» **Exercise inputs**:
(** ** What one span is *)

#[warnings="-register-all"]
(* src: integrations/timesheets/app/timeline/types.ts 25-34 SegmentState *)
Inductive SegmentState := Worked | DidNotWork | Unknown | InConflict.

#[warnings="-register-all"]
(* src: integrations/timesheets/app/timeline/types.ts 36-42 ConflictKind *)
Inductive ConflictKind := whichProject | whetherWorked.

#[warnings="-register-all"]
(* src: integrations/timesheets/app/timeline/types.ts 44-57 ReadOnlyReason *)
Inductive ReadOnlyReason := Running | Locked | EntryType | CustomFields | ForceProjects | NotLoaded.

#[export] Instance state_eq_dec : EqDecision SegmentState.
Proof. solve_decision. Defined.
#[export] Instance conflict_kind_eq_dec : EqDecision ConflictKind.
Proof. solve_decision. Defined.
#[export] Instance reason_eq_dec : EqDecision ReadOnlyReason.
Proof. solve_decision. Defined.

Definition reason_text (r : ReadOnlyReason) : jstr :=
  match r with
  | Running => js "running" | Locked => js "locked" | EntryType => js "entryType"
  | CustomFields => js "customFields" | ForceProjects => js "forceProjects" | NotLoaded => js "unknown"
  end.
Definition state_text (s : SegmentState) : jstr :=
  match s with Worked => js "worked" | DidNotWork => js "didNotWork" | Unknown => js "unknown" | InConflict => js "conflict" end.
Definition conflict_kind_text (k : ConflictKind) : jstr :=
  match k with whichProject => js "whichProject" | whetherWorked => js "whetherWorked" end.

(** A segment without its span. *)
(* src: integrations/timesheets/app/timeline/sweep.ts 52-52 Shape *)
Record Shape := mkShape {
  state : SegmentState;
  sh_label : option TimeLabel;
  duplicate : bool;
  conflict : option (ConflictKind * list TimeLabel);
  entryIds : list jstr;
  readOnly : list ReadOnlyReason;
  sh_open : bool;
}.

(* src: integrations/timesheets/app/timeline/types.ts 59-73 Segment *)
Record Segment := mkSegment { seg_from : Z; seg_to : Z; shape : Shape }.

Definition is_worked (l : TimeLabel) : bool := match l with worked _ => true | didNotWork _ => false end.

(** What one active claim gives the reasons not to edit. *)
(* src: integrations/timesheets/app/timeline/sweep.ts 111-120 classify ! *)
Definition reasons_of (forceProjects : bool) (c : TimeClaim) : list ReadOnlyReason :=
  (if open c then [Running] else []) ++ (if locked c then [Locked] else []) ++
  (if is_worked (label c) then [] else [EntryType]) ++ (if customFields c then [CustomFields] else []) ++
  (if forceProjects && bool_decide (label c = worked None) then [ForceProjects] else []).

(* src: integrations/timesheets/app/timeline/sweep.ts 88-148 classify *)
Definition classify (active : list TimeClaim) (unknown forceProjects : bool) : Shape :=
  if unknown then mkShape Unknown None false None [] [NotLoaded] false
  else match active with
  | [] => mkShape DidNotWork (Some (didNotWork None)) false None [] [] false
  | _ =>
      let entryIds := sort_by jcmp (map entryId active) in
      let labels := sort_by byLabel (jvalues (jmap_of (map (fun c => (labelKey (label c), label c)) active))) in
      let worked := List.filter is_worked labels in
      let reasons := sort_by (fun a b => jcmp (reason_text a) (reason_text b))
                       (first_seen (flat_map (reasons_of forceProjects) active)) in
      let opened := existsb open active in
      match worked with
      | [] => mkShape DidNotWork (head labels) false None entryIds reasons opened
      | _ =>
          if (length labels =? 1)%nat
          then mkShape Worked (head labels) (1 <? length active)%nat None entryIds reasons opened
          else mkShape InConflict None false
                 (Some (if (length worked <? length labels)%nat then whetherWorked else whichProject, labels))
                 entryIds reasons opened
      end
  end.

(** ** Merging spans *)

Definition label_json (l : TimeLabel) : Json :=
  match l with
  | worked p => OObj [(js "kind", OStr (js "worked")); (js "projectId", match p with Some p => OStr p | None => ONull end)]
  | didNotWork b => OObj ((js "kind", OStr (js "didNotWork")) ::
      match b with Some b => [(js "badge", OStr (badge_text b))] | None => [] end)
  end.

(** The properties of a segment besides its span, in the order they are written. *)
Definition shape_entries (s : Shape) : fields_map :=
  [(js "state", OStr (state_text (state s)))] ++
  match sh_label s with Some l => [(js "label", label_json l)] | None => [] end ++
  (if duplicate s then [(js "duplicate", OBool true)] else []) ++
  match conflict s with
  | Some (k, ls) => [(js "conflict", OObj [(js "kind", OStr (conflict_kind_text k)); (js "candidates", OArr (map label_json ls))])]
  | None => []
  end ++
  [(js "entryIds", OArr (map OStr (entryIds s))); (js "readOnly", OArr (map (fun r => OStr (reason_text r)) (readOnly s)))] ++
  (if sh_open s then [(js "open", OBool true)] else []).

(* src: integrations/timesheets/app/timeline/sweep.ts 150-150 shapeKey *)
Definition shapeKey (s : Segment) : jstr :=
  json_text (OObj ([(js "from", ONum 0); (js "to", ONum 0)] ++ shape_entries (shape s))).

(* src: integrations/timesheets/app/timeline/sweep.ts 156-162 merge ! *)
Definition merge_step (out : list Segment) (s : Segment) : list Segment :=
  match last out with
  | Some l =>
      if (seg_to l =? seg_from s) && jeqb (shapeKey l) (shapeKey s)
      then take (length out - 1) out ++ [mkSegment (seg_from l) (seg_to s) (shape l)]
      else out ++ [s]
  | None => out ++ [s]
  end.
(* src: integrations/timesheets/app/timeline/sweep.ts 152-165 merge *)
Definition merge (segments : list Segment) : list Segment := fold_left merge_step segments [].

(** ** The sweep *)

Inductive Stop := Throws | OutOfFuel.

Definition or_throws {A} (v : option A) : res Stop A := match v with Some v => Ok v | None => Err Throws end.

(* src: integrations/timesheets/app/timeline/sweep.ts 169-169 daysOf ! *)
Record DaySpan := mkDay { day : DayKey; d_from : Z; d_to : Z }.

(* src: integrations/timesheets/app/timeline/sweep.ts 35-46 TimelineInput *)
Record TimelineInput := mkInput {
  i_mirror : Mirror;
  settings : Account;
  window : Interval;
  now : Z;
  timeZone : jstr;
  forceProjects : bool;
}.

(* src: integrations/timesheets/app/timeline/types.ts 82-89 TimelineConflict *)
Record TimelineConflict := mkConflict {
  tc_entryId : option jstr;
  tc_entryIds : list jstr;
  fields : list jstr;
  tc_kind : option ConflictKind;  (* none: ['duplicate'] *)
  candidates : list TimeLabel;
  tc_from : Z;
  tc_to : Z;
}.

(* src: integrations/timesheets/app/timeline/types.ts 91-101 Timeline *)
Record Timeline := mkTimeline {
  t_timeZone : jstr;
  t_window : Interval;
  t_days : list (DaySpan * list Segment);
  t_unknown : list Interval;
  conflicts : list TimelineConflict;
}.

Section Sweep.
Context (other : jstr -> option Z) (Intl : jstr -> option (Z -> option Parts)).

(** The start of a day is a number: a [NaN] would have thrown. *)
Definition start_number (key : DayKey) (zone : jstr) : res Stop Z := or_throws (v ← startOfDay other Intl key zone; v).

(* src: integrations/timesheets/app/timeline/sweep.ts 171-181 daysOf ! *)
Fixpoint days_from (fuel : nat) (key : DayKey) (to : Z) (zone : jstr) : res Stop (list DaySpan) :=
  match fuel with
  | O => Err OutOfFuel
  | S fuel =>
      start ← start_number key zone;
      if to <=? start then Ok []
      else
        next ← start_number (addDays other key 1) zone;
        rest ← days_from fuel (addDays other key 1) to zone;
        Ok (mkDay key start (Z.min to next) :: rest)
  end.

(* src: integrations/timesheets/app/timeline/sweep.ts 167-182 daysOf *)
Definition daysOf (fuel : nat) (from to : Z) (zone : jstr) : res Stop (list DaySpan) :=
  key ← or_throws (dayKey Intl (Some from) zone); days_from fuel key to zone.

(** A claim's span within the range, if any of it is. *)
(* src: integrations/timesheets/app/timeline/sweep.ts 190-195 buildTimeline ! *)
Definition claim_span (range : Interval) (c : TimeClaim) : option (TimeClaim * Interval) :=
  f ← Date_parse other (cl_from c);
  t ← Date_parse other (cl_to c);
  let f := Z.max (from range) f in
  let t := Z.min (to range) t in
  if f <? t then Some (c, mkInterval f t) else None.

Definition both_ends (i : Interval) : list Z := [from i; to i].

(** The boundaries, in order. *)
(* src: integrations/timesheets/app/timeline/sweep.ts 197-203 buildTimeline ! *)
Definition points_of (range : Interval) (days : list DaySpan) (claims : list (TimeClaim * Interval)) (unknown : list Interval)
    : list Z :=
  sort_by Z.sub (List.filter (fun p => (from range <=? p) && (p <=? to range))
    (first_seen (both_ends range ++ flat_map (fun d => [d_from d; d_to d]) days ++
                 flat_map (fun c => both_ends c.2) claims ++ flat_map both_ends unknown))).

(** The body of the loop over the elementary spans. *)
(* src: integrations/timesheets/app/timeline/sweep.ts 208-217 buildTimeline ! *)
Definition atom (claims : list (TimeClaim * Interval)) (unknown : list Interval) (force : bool) (span : Z * Z) : Segment :=
  let '(f, t) := span in
  let active := map fst (List.filter (fun c => (from c.2 <=? f) && (t <=? to c.2)) claims) in
  let isUnknown := existsb (fun u => (from u <=? f) && (t <=? to u)) unknown in
  mkSegment f t (classify active isUnknown force).

(** One merged conflicting or duplicate span. *)
(* src: integrations/timesheets/app/timeline/sweep.ts 227-239 buildTimeline ! *)
Definition conflict_of (s : Segment) : TimelineConflict :=
  let h := shape s in
  let kind := if duplicate h then None else fst <$> conflict h in
  mkConflict (head (entryIds h)) (entryIds h)
    (match kind with
     | None => [js "start"; js "end"]
     | Some whichProject => [js "projectId"]
     | Some whetherWorked => [js "type"]
     end)
    kind
    (if duplicate h then match sh_label h with Some l => [l] | None => [] end
     else match conflict h with Some (_, ls) => ls | None => [] end)
    (seg_from s) (seg_to s).

(* src: integrations/timesheets/app/timeline/sweep.ts 226-226 buildTimeline ! *)
Definition is_conflicting (s : Segment) : bool := bool_decide (state (shape s) = InConflict) || duplicate (shape s).

(* src: integrations/timesheets/app/timeline/sweep.ts 184-248 buildTimeline *)
Definition buildTimeline (fuel : nat) (input : TimelineInput) : res Stop Timeline :=
  days ← daysOf fuel (from (window input)) (now input) (timeZone input);
  let range := mkInterval (match days with d :: _ => d_from d | [] => from (window input) end) (now input) in
  let unknown := unknownIntervals other (i_mirror input) (settings input) range (now input) in
  all ← or_throws (claimsOf other (i_mirror input) (settings input) (now input));
  let claims := omap (claim_span range) all in
  let atoms := map (atom claims unknown (forceProjects input)) (pairs_of (points_of range days claims unknown)) in
  Ok (mkTimeline (timeZone input) (window input)
    (map (fun d => (d, merge (List.filter (fun a => (d_from d <=? seg_from a) && (seg_to a <=? d_to d)) atoms))) days)
    (unknownIntervals other (i_mirror input) (settings input) (window input) (now input))
    (map conflict_of (merge (List.filter is_conflicting atoms)))).
End Sweep.

(** ** Elementary spans *)

Lemma sorted_map {A B} (R : A -> A -> Prop) (S : B -> B -> Prop) (f : A -> B) l :
  (forall x y, R x y -> S (f x) (f y)) -> StronglySorted R l -> StronglySorted S (map f l).
Proof.
  intros Hf. induction 1 as [|x l Hl IH Hx]; [constructor|]. cbn [map]. constructor; [done|].
  apply Forall_map. eapply Forall_impl; [exact Hx|]. intros y. apply Hf.
Qed.

Lemma pairs_sorted (ps : list Z) : StronglySorted Z.lt ps ->
  StronglySorted (fun x y => x.2 <= y.1) (pairs_of ps) /\
  forall p, p ∈ pairs_of ps -> p.1 < p.2 /\ p.1 ∈ ps /\ p.2 ∈ ps /\ forall x, x ∈ ps -> x <= p.1 \/ p.2 <= x.
Proof.
  induction ps as [|a ps IH]; intros Hs; [split; [constructor|by intros ? ?%elem_of_nil]|].
  inversion Hs as [|? ? Hs' Ha]; subst. rewrite Forall_forall in Ha. destruct (IH Hs') as [H1 H2].
  destruct ps as [|b ps]; [split; [constructor|by intros ? ?%elem_of_nil]|].
  change (pairs_of (a :: b :: ps)) with ((a, b) :: pairs_of (b :: ps)).
  assert (Hb : forall x, x ∈ b :: ps -> b <= x) by (intros x; by apply sorted_head). split.
  - constructor; [done|]. apply Forall_forall. intros p Hp. destruct (H2 p Hp) as (_ & Hp1 & _). cbn. by apply Hb.
  - intros p [->|Hp]%elem_of_cons.
    + cbn. split_and!; [apply Ha; by left|by left|right; by left|]. intros x [->|Hx]%elem_of_cons; [left; lia|right; by apply Hb].
    + destruct (H2 p Hp) as (Hlt & Hp1 & Hp2 & Hno). split_and!; [done|by right|by right|].
      intros x [->|Hx]%elem_of_cons; [|by apply Hno]. left. specialize (Ha _ Hp1). lia.
Qed.

(** Every instant between two points is in one pair. *)
Lemma pairs_cover (ps : list Z) lo hi t : StronglySorted Z.lt ps -> lo ∈ ps -> hi ∈ ps -> lo <= t < hi ->
  exists p, p ∈ pairs_of ps /\ p.1 <= t < p.2.
Proof.
  revert lo. induction ps as [|a ps IH]; intros lo Hs Hlo Hhi Ht; [by apply elem_of_nil in Hlo|].
  pose proof (sorted_head _ _ _ Hs Hlo) as Halo.
  inversion Hs as [|? ? Hs' Ha]; subst. rewrite Forall_forall in Ha.
  apply elem_of_cons in Hhi as [->|Hhi]; [lia|]. destruct ps as [|b ps]; [by apply elem_of_nil in Hhi|].
  change (pairs_of (a :: b :: ps)) with ((a, b) :: pairs_of (b :: ps)).
  destruct (Z.lt_ge_cases t b) as [Hb|Hb].
  - exists (a, b). split; [by left|]. cbn. lia.
  - destruct (IH b Hs') as (p & Hp & Ht'); [by left|done|lia|]. exists p. split; [by right|done].
Qed.

(** ** Runs of segments *)

Definition covers (s : Segment) (t : Z) : Prop := seg_from s <= t < seg_to s.

(** Segments in order, none empty. *)
Definition run (l : list Segment) : Prop :=
  StronglySorted (fun x y => seg_to x <= seg_from y) l /\ Forall (fun s => seg_from s < seg_to s) l.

» **Task to complete**:
All lines above from the one with "(* src: integrations/timesheets/app/timeline/types.ts 59-73" to the one with "(** What one", inclusive, should be copied exactly, and no other lines.

» **Result for this task**:
(* src: integrations/timesheets/app/timeline/types.ts 59-73 Segment *)
Record Segment := mkSegment { seg_from : Z; seg_to : Z; shape : Shape }.

Definition is_worked (l : TimeLabel) : bool := match l with worked _ => true | didNotWork _ => false end.

(** What one active claim gives the reasons not to edit. *)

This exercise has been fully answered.